Cosa deve ancora succedere perché qualcuno, a Berna e a Bellinzona, scenda dal pero?
Non se ne può più! Nei giorni scorsi abbiamo appreso che i ristorni dei frontalieri versati nell’anno di disgrazia 2019 sono lievitati alla stratosferica cifra di 95 milioni di franchetti! Siamo quindi alla soglia dei 100 milioni di Fr che in tempo di crisi nera partono dal Ticino per finire nel pozzo senza fondo delle casse pubbliche del Belpaese. I cui politicanti, per tutto ringraziamento, ci sputano in faccia.
Chiaro che i ristorni aumentano: grazie alla devastante libera circolazione delle persone, voluta dalla partitocrazia, il numero dei frontalieri cresce sempre più. E solo un settimo di loro lavora in settori dove c’è carenza di manodopera residente. Un motivo in più per votare SI’ all’iniziativa “Per la limitazione”: c’è tempo fino a mezzogiorno!
Che i vicini a sud non vogliano rivedere la Convenzione del 1974 e firmare il “nuovo” accordo sulla fiscalità dei frontalieri, accordo che è sul tavolo dal remoto 2015, ormai l’hanno capito anche i paracarri. Dopo 5 anni che ci facciamo sontuosamente prendere per i fondelli, si converrà che anche la pazienza degli svizzerotti – per quanto fessi possano essere – debba giungere al capolinea. Ricordiamo che anche la famosa “road map” tra Svizzera ed Italia è da tempo finita nel cestino della carta straccia.
Basta scuse
E che da oltreramina non si sognino di invocare, quale scusante alle loro clamorose inadempienze, fetecchiate come il presunto “caso permessi”: ovvero la più che legittima, ed anzi doverosa, pretesa del Dipartimento delle Istituzioni di esperire dei controlli prima di rilasciare permessi B e C. Controlli, sia detto per inciso, che sono all’acqua di rose se paragonati alle iniziative vessatorie della Guardia di finanza nei confronti degli italiani residenti all’estero.
Semplicemente, i politicanti tricolore non vogliono firmare il nuovo accordo. Punto.
Fino a quando?
La domanda a questo punto è una sola: fino a quando intendiamo far finta che sia tutto normale? A seguito dello stramaledetto virus cinese, con cui – tra l’altro – a marzo ci siamo impestati per colpa delle frontiere spalancate sul Belpaese, i conti cantonali andranno in profondo rosso (è già annunciato un deficit di 270 milioni di franchetti).

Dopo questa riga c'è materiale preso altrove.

(** What the normal path computes once the window is found. *)
Lemma GetNextWorkRequired_normal_path (params : CChainParams)
  (last prev first : CBlockIndex) (pblock : CBlockHeader) :
  AllowMinDifficultyBlocks params = false ->
  nHeight last < 915235 \/ 955000 < nHeight last ->
  TargetSpacing params <> 0 ->
  GetLastBlockIndexForAlgo (Some last) (hdr_GetAlgo pblock) = Some prev ->
  Nat.iter (Z.to_nat (Z.quot (TargetTimespan params) (TargetSpacing params) - 1))
    (sameAlgoStep (hdr_GetAlgo pblock)) (Some prev) = Some first ->
  GetNextWorkRequired params (Some last) pblock
  = retarget params (hdr_GetAlgo pblock) (nBits prev)
      (limitAdjustmentStep params last (nTime prev - nTime first)).
Proof.
  intros Hmin Hout Hsp Hprev Hfirst.
  rewrite (GetNextWorkRequired_outside _ _ _ Hout).
  unfold GetNextWorkRequired_below. rewrite Hmin, Hprev.
  unfold int64_div.
  destruct (Z.eqb_spec (TargetSpacing params) 0) as [Hz | _]; [contradiction |].
  cbn [bind]. rewrite findFirst_iter, Hfirst. reflexivity.
Qed.

(** C7.  On the normal path the window start is reached from [prev], the
    nearest same-algorithm ancestor of the last node, by [windowLength - 1]
    further same-algorithm steps backward, where [windowLength] is the
    target time span divided by the target spacing, truncating.  If at any
    point of that walk, its starting point included, there is no
    same-algorithm ancestor, the result is the limit's compact form and not
    a fault; otherwise the retarget runs on the two ends of the window. *)
Theorem GetNextWorkRequired_window (params : CChainParams)
  (last : CBlockIndex) (pblock : CBlockHeader) :
  AllowMinDifficultyBlocks params = false ->
  nHeight last < 915235 \/ 955000 < nHeight last ->
  TargetSpacing params <> 0 ->
  let algo := hdr_GetAlgo pblock in
  let limitBits := U256.GetCompact (ProofOfWorkLimit params algo) in
  let windowLength := Z.quot (TargetTimespan params) (TargetSpacing params) in
  let steps := Z.to_nat (windowLength - 1) in
  let prev := GetLastBlockIndexForAlgo (Some last) algo in
  (forall k, (k <= steps)%nat ->
     Nat.iter k (sameAlgoStep algo) prev = None ->
     GetNextWorkRequired params (Some last) pblock = Ok limitBits)
  /\ (forall p f,
        prev = Some p ->
        Nat.iter steps (sameAlgoStep algo) prev = Some f ->
        GetNextWorkRequired params (Some last) pblock
        = retarget params algo (nBits p)
            (limitAdjustmentStep params last (nTime p - nTime f))).
Proof.
  intros Hmin Hout Hsp algo limitBits windowLength steps prev.
  split.
  - intros k Hk Hnone.
    assert (Hend : Nat.iter steps (sameAlgoStep algo) prev = None)
      by exact (sameAlgoStep_iter_stays_None _ _ _ _ Hk Hnone).
    rewrite (GetNextWorkRequired_outside _ _ _ Hout).
    unfold GetNextWorkRequired_below. rewrite Hmin. unfold int64_div.
    destruct (Z.eqb_spec (TargetSpacing params) 0) as [Hz | _]; [contradiction |].
    cbn [bind]. rewrite findFirst_iter.
    fold algo. fold windowLength. fold steps. fold prev.
    rewrite Hend. reflexivity.
  - intros p f Hp Hf. rewrite Hp in Hf.
    apply GetNextWorkRequired_normal_path; assumption.
Qed.

(** ** The limit on the adjustment step *)

Lemma limitAdjustmentStep_clamp (params : CChainParams) (last : CBlockIndex) (t : Z) :
  let v2 := BlockDiffAdjustV2 params <=? nHeight last + 1 in
  let up := if v2 then MaxAdjustUpV2 params else MaxAdjustUpV1 params in
  let down := if v2 then MaxAdjustDownV2 params else MaxAdjustDownV1 params in
  limitAdjustmentStep params last t
  = clampTimespan (Z.quot (TargetTimespan params * (100 - up)) 100)
      (Z.quot (TargetTimespan params * (100 + down)) 100) t.
Proof.
  intros v2 up down.
  unfold limitAdjustmentStep, nMaxAdjustUp, nMaxAdjustDown, clampTimespan.
  rewrite Z.geb_leb. fold v2. fold up. fold down.
  set (lo := Z.quot (TargetTimespan params * (100 - up)) 100).
  set (hi := Z.quot (TargetTimespan params * (100 + down)) 100).
  destruct (Z.ltb_spec t lo) as [H1 | H1].
  - destruct (Z.gtb_spec lo hi) as [H2 | H2]; lia.
  - destruct (Z.gtb_spec t hi) as [H2 | H2]; lia.
Qed.

(** C5.  On the normal path the bounds come from the V2 rule set when the
    height of the last node plus one is at least the V2 threshold and from
    the V1 rule set otherwise; the time span between [prev] and the window
    start is clamped between [targetTimespan * (100 - maxAdjustUp) / 100]
    and [targetTimespan * (100 + maxAdjustDown) / 100], both divisions
    truncating, and the retarget runs on the clamped value. *)
Theorem GetNextWorkRequired_adjustment_bounds (params : CChainParams)
  (last prev first : CBlockIndex) (pblock : CBlockHeader) :
  AllowMinDifficultyBlocks params = false ->
  nHeight last < 915235 \/ 955000 < nHeight last ->
  TargetSpacing params <> 0 ->
  GetLastBlockIndexForAlgo (Some last) (hdr_GetAlgo pblock) = Some prev ->
  Nat.iter (Z.to_nat (Z.quot (TargetTimespan params) (TargetSpacing params) - 1))
    (sameAlgoStep (hdr_GetAlgo pblock)) (Some prev) = Some first ->
  let v2 := BlockDiffAdjustV2 params <=? nHeight last + 1 in
  let maxAdjustUp := if v2 then MaxAdjustUpV2 params else MaxAdjustUpV1 params in
  let maxAdjustDown := if v2 then MaxAdjustDownV2 params else MaxAdjustDownV1 params in
  let minTimespan := Z.quot (TargetTimespan params * (100 - maxAdjustUp)) 100 in
  let maxTimespan := Z.quot (TargetTimespan params * (100 + maxAdjustDown)) 100 in
  let actualTimespan := nTime prev - nTime first in
  let clamped := clampTimespan minTimespan maxTimespan actualTimespan in
  GetNextWorkRequired params (Some last) pblock
  = retarget params (hdr_GetAlgo pblock) (nBits prev) clamped
  /\ (minTimespan <= maxTimespan ->
      minTimespan <= clamped <= maxTimespan
      /\ (actualTimespan < minTimespan -> clamped = minTimespan)
      /\ (maxTimespan < actualTimespan -> clamped = maxTimespan)
      /\ (minTimespan <= actualTimespan <= maxTimespan -> clamped = actualTimespan)).
Proof.
  intros Hmin Hout Hsp Hprev Hfirst v2 up down lo hi actual clamped.
  split.
  - rewrite (GetNextWorkRequired_normal_path _ _ _ _ _ Hmin Hout Hsp Hprev Hfirst).
    rewrite limitAdjustmentStep_clamp. reflexivity.
  - intros Hle. unfold clamped, clampTimespan. repeat split; lia.
Qed.
Definition APP_JS : string := unlines
  [ "";
    "import React from 'react';";
    "import './App.css';";
    "import ThemeProvider from '@mui/material/styles/ThemeProvider';";
    "import theme from './themes/theme';";
    "";
    "function App() {";
    "    return (";
    "        <ThemeProvider theme={theme}>";
    "            <div>";
    "                <h1>Welcome to DashCraft!</h1>";
    "                <p>Your dashboard is ready to go.</p>";
    "            </div>";
    "        </ThemeProvider>";
    "    );";
    "}";
    "";
    "export default App;";
    "    " ].

Definition json_pair (k v : string) : string := quoted k +:+ ": " +:+ quoted v.

Definition PACKAGE_JSON : string := unlines
  [ "";
    "{";
    "  " +:+ json_pair "name" "dashcraft-app" +:+ ",";
    "  " +:+ json_pair "version" "1.0.0" +:+ ",";
    "  " +:+ quoted "private" +:+ ": true,";
    "  " +:+ quoted "dependencies" +:+ ": {";
    "    " +:+ json_pair "@mui/material" "^5.0.0" +:+ ",";
    "    " +:+ json_pair "@emotion/react" "^11.0.0" +:+ ",";
    "    " +:+ json_pair "@emotion/styled" "^11.0.0" +:+ ",";
    "    " +:+ json_pair "react" "^18.0.0" +:+ ",";
    "    " +:+ json_pair "react-dom" "^18.0.0" +:+ ",";
    "    " +:+ json_pair "react-scripts" "5.0.0";
    "  },";
    "  " +:+ quoted "scripts" +:+ ": {";
    "    " +:+ json_pair "start" "react-scripts start" +:+ ",";
    "    " +:+ json_pair "build" "react-scripts build" +:+ ",";
    "    " +:+ json_pair "test" "react-scripts test" +:+ ",";
    "    " +:+ json_pair "eject" "react-scripts eject";
    "  }";
    "}";
    "    " ].

(** The text of a component file: [template.format(name=..., title=...)],
    the keyword arguments evaluated from left to right. *)
Definition component_content (component : value) : result string :=
  name ← (id ← Py.getitem component "id"; Py.capitalize_method id);
  title ← (options ← Py.get component "options" (VDict []);
           Py.get options "title" (VStr "Component"));
  Py.format COMPONENT_TEMPLATE [("name", VStr name); ("title", title)].

(** [os.path.join(output_dir, "src", "components", f"{component['id']}.js")]. *)
Definition component_path (component : value) (output_dir : string) : result string :=
  id ← Py.getitem component "id";
  mret (OsPath.join output_dir ["src"; "components"; Py.str id +:+ ".js"]).

Definition generate_component (component : value) (output_dir : string) : M unit :=
  content ← lift (component_content component);
  file_path ← lift (component_path component output_dir);
  Os.makedirs (OsPath.dirname file_path) ;;
  Os.write_file file_path content.
(** The peer sends [prefix] then [payload], in one piece or in two. *)
Definition delivers (w : world) (prefix payload : list byte) : Prop :=
  exists rest,
    (incoming w = Chunk (prefix ++ payload) :: rest /\ payload <> []) \/
    incoming w = Chunk prefix :: Chunk payload :: rest.

(** A response whose payload is empty: the peer closed before any length,
    or sent a whole length prefix (one that [recv] takes for a size) and
    closed, or declared the length zero. *)
Definition empty_response (pf : platform) (w : world) : Prop :=
  incoming w = [] \/
  exists prefix L rest,
    incoming w = Chunk prefix :: rest /\
    prefix <> [] /\ length prefix = ssize_bytes pf /\
    _bytes_to_len pf prefix = Ok L /\ 0 <= L <= INT_MAX /\
    (rest = [] \/ (L = 0 /\ exists bs more, rest = Chunk bs :: more)).

Definition show_maps_json : text := text_of "show maps json".

Definition one_map_payload : text :=
  quoted ("{'major_version':0,'maps':[{'uuid':'wwid1','name':'mpatha'," ++
          "'sysfs':'dm-0','path_groups':[{'group':1,'pri':10," ++
          "'selector':'service-time 0','dm_st':'active'," ++
          "'paths':[{'dev':'sda','chk_st':'ready'}," ++
          "{'dev':'sdb','chk_st':'ghost'}]}]}]}").

Definition sda : Path.t :=
  {| Path._dev := JStr (text_of "sda"); Path._status := JInt Path.STATUS_UP |}.

Definition sdb : Path.t :=
  {| Path._dev := JStr (text_of "sdb");
     Path._status := JInt Path.STATUS_GHOST |}.

(** The same map, announced under major version 1. *)
Definition version1_payload : text :=
  quoted ("{'major_version':1,'maps':[{'uuid':'wwid1','name':'mpatha'," ++
          "'sysfs':'dm-0','path_groups':[]}]}").

Definition no_maps_payload : text := quoted "{'major_version':0,'maps':[]}".

(** A payload with NUL bytes before and after the bytes of a text. *)
Definition padded (j k : nat) (t : text) : list byte :=
  repeat x00 j ++ ascii_bytes t ++ repeat x00 k.

(** The peer's answer to one query: the length, then the payload cut in
    the given pieces. *)
Definition answer (pf : platform) (pieces : list (list byte)) : list event :=
  match _len_to_ssize_t_bytes pf (Z.of_nat (length (concat pieces))) with
  | Ok prefix => Chunk prefix :: map Chunk pieces
  | Raise _ => []
  end.

(* ================================================================== *)
(** ** Status tables in general *)

(** A status table as the classes write it: integer codes to names. *)
Definition status_table (l : list (Z * text)) : dict :=
  map (fun kv => (JInt (fst kv), JStr (snd kv))) l.

(** The entries [_add_reverse_mapping] adds to it: names to codes. *)
Definition reversed_table (l : list (Z * text)) : dict :=
  map (fun kv => (JStr (snd kv), JInt (fst kv))) l.

(* ================================================================== *)
(** ** Bytes and hexadecimal digits *)

(** Settle a comparison [a <? b] of the goal that [lia] can decide. *)
Ltac settle_ltb :=
  match goal with
  | |- context [?a <? ?b] =>
      first [ replace (a <? b) with true by (symmetry; apply Z.ltb_lt; lia)
            | replace (a <? b) with false by (symmetry; apply Z.ltb_ge; lia) ]
  end.

Lemma byte_val_range (b : byte) : 0 <= byte_val b < 256.
Proof.
  unfold byte_val. pose proof (Byte.to_N_bounded b). lia.
Qed.

Lemma byte_val_of (z : Z) : byte_val (byte_of z) = z mod 256.
Proof.
  unfold byte_of, byte_val.
  pose proof (Z.mod_pos_bound z 256 ltac:(lia)) as Hz.
  destruct (Byte.of_N (Z.to_N (z mod 256))) as [b|] eqn:E.
  - apply Byte.to_of_N in E. rewrite E. lia.
  - apply Byte.of_N_None_iff in E. lia.
Qed.

Lemma byte_of_val (b : byte) : byte_of (byte_val b) = b.
Proof.
  unfold byte_of, byte_val.
  pose proof (Byte.to_N_bounded b).
  rewrite Z.mod_small by lia.
  rewrite N2Z.id, Byte.of_to_N. reflexivity.
Qed.

Lemma digit_cases (d : Z) :
  0 <= d < 16 ->
  d = 0 \/ d = 1 \/ d = 2 \/ d = 3 \/ d = 4 \/ d = 5 \/ d = 6 \/ d = 7 \/
  d = 8 \/ d = 9 \/ d = 10 \/ d = 11 \/ d = 12 \/ d = 13 \/ d = 14 \/ d = 15.
Proof. lia. Qed.

Lemma hexval_hexdigit (d : Z) : 0 <= d < 16 -> hexval (hexdigit d) = Some d.
Proof.
  intros H. apply digit_cases in H.
  repeat (destruct H as [H | H]; [subst d; reflexivity |]).
  subst d; reflexivity.
Qed.

Lemma hexval_range (c : ascii) (d : Z) : hexval c = Some d -> 0 <= d < 16.
Proof.
  unfold hexval. cbv zeta.
  repeat match goal with
         | |- context [if ?b then _ else _] => destruct b eqn:?
         end; intros [= <-]; lia.
Qed.

(* ================================================================== *)
(** ** Little-endian bytes *)

Lemma le_bytes_length (w : nat) (u : Z) : length (le_bytes w u) = w.
Proof. revert u; induction w; intros; simpl; auto. Qed.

La disoccupazione schizzerà alle stelle. E noi dovremmo regalare al Belpaese… 100 milioni? Questo quando il Lussemburgo, Stato membro della fallita UE, di ristorni per i frontalieri attivi sul proprio territorio versa zero?
E la perizia?
Ci pare di ricordare che il governicchio cantonale, in tempi nemmeno troppo remoti, abbia commissionato all’Università di Lucerna una perizia sulla vetusta Convenzione del 1974. Dalla perizia è emerso, ma tu guarda i casi della vita, che disdire la Convenzione “sa po’”. Senza che questo significhi far saltare automaticamente anche gli accordi di doppia imposizione con l’Italia.
Forse abbiamo perso qualche puntata, ma non ci risulta che il governicchio – forte dell’esito della perizia lucernese – abbia preteso dai camerieri dell’UE in Consiglio federale la disdetta della Convenzione del 1974 annunciando, in caso contrario, il blocco dei ristorni.
Ma allora, se non intende servirsene, il CdS la perizia l’ha commissionata per cosa? Tanto per la goduria di spendere ulteriori soldi pubblici?
Oppure vuoi vedere che sotto sotto il committente sperava che il responso della perizia sarebbe stato diverso, per poter giustificare ad oltranza la propria politica del “sa po’ fa nagott”?
Concetto semplice
A costo di essere ripetitivi, ribadiamo per l’ennesima volta il (semplice) concetto. Occorre:
- Bloccare i ristorni
- Disdire la Convenzione del 1974.
Altrimenti non se ne uscirà mai!
Ed è ovvio che, anche sul punto 2, la Lega tornerà alla carica con Berna.